• Stored data
* * * * * * * * *
(** ** Properties *)

(** C14: a rotated storage is one log over its files. A reader that does not
    close at the end is opened at a number anywhere in the log; then
    messages are posted, whose numbers grow and which the files take, files
    are rotated and the two make steps in any order, where a file is not
    rotated between the moment the reader has opened it as the current one
    and its first message or the end of what is in it ([calm];
    [lost_after_open] and [lost_renamed] are runs that lose messages). Then
    no handler fails, the reader has at every moment the beginning of the
    log from the number on, and finitely many turns of its loop give it all
    of it. *)
Theorem rotate_follow x gl log so : writer_ok x gl log → accepted (wr x) = [] → delivered (out (rd x)) = [] → seekable so x →
  ∃ x1, _open so x = Some x1 ∧ ∀ os, legal_run os x1 →
    ∃ x2 gl2, run fresh key_first false os x1 = Some x2 ∧ writer_ok x2 gl2 log ∧
      let want := start so log ++ accepted (wr x2) in
      delivered (out (rd x2)) `prefix_of` want ∧
      ∃ n x3, run fresh key_first false (turns n) x2 = Some x3 ∧ delivered (out (rd x3)) = want.
Proof.
  intros Hw Hacc Hout Hso. destruct (rotate_open_inv x gl log so Hw Hacc Hout Hso) as (x1 & E1 & Hi1 & _). exists x1. split; [done|].
  intros os Hl. destruct (rotate_run_inv _ _ os x1 Hi1 Hl) as (x2 & E2 & gl2 & i & Hw2 & Hr2). exists x2, gl2. split; [done|]. split; [done|].
  intros want. split.
  - destruct Hr2 as [_ _ (f & g & l & _ & _ & _ & Hph)]. unfold phase in Hph. destruct (child (rd x2)) as [[[k c] eod]|].
    + destruct Hph as (_ & u & [_ _ R3 _ _ _ _]). by eexists.
    + destruct Hph as [_ _ W3 _]. by eexists.
  - destruct (turns_all gl2 log want _ x2 i Hw2 Hr2 (le_n _)) as (n & x3 & _ & E3 & Hd). by exists n, x3.
Qed.
End Spec.

(** ** Runs over the storage in memory *)
#[local] Existing Instance Storage.mem_storage.

Abbreviation msys := (sys (list msg) nat).

Definition note (s : Z) : msg := Msg DATA 0 10 s [s] 1 0 0.

Definition closed_reader : reader nat := Reader Closed None None (Current, -1) (-1) (-1) false false [].

(** A writer that has just been opened in an empty directory. *)
Definition empty : msys := Sys (Files [File 0 Current (-1) true []] (-1) (-1)) (Writer (Some 0) true []) closed_reader.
* * * * * * * * *
• EXERCISE
For the string "rotated", go through the entries above and copy each line where it occurs.

• THE COMPLETED TASK
(** C14: a rotated storage is one log over its files. A reader that does not
    are rotated and the two make steps in any order, where a file is not
    rotated between the moment the reader has opened it as the current one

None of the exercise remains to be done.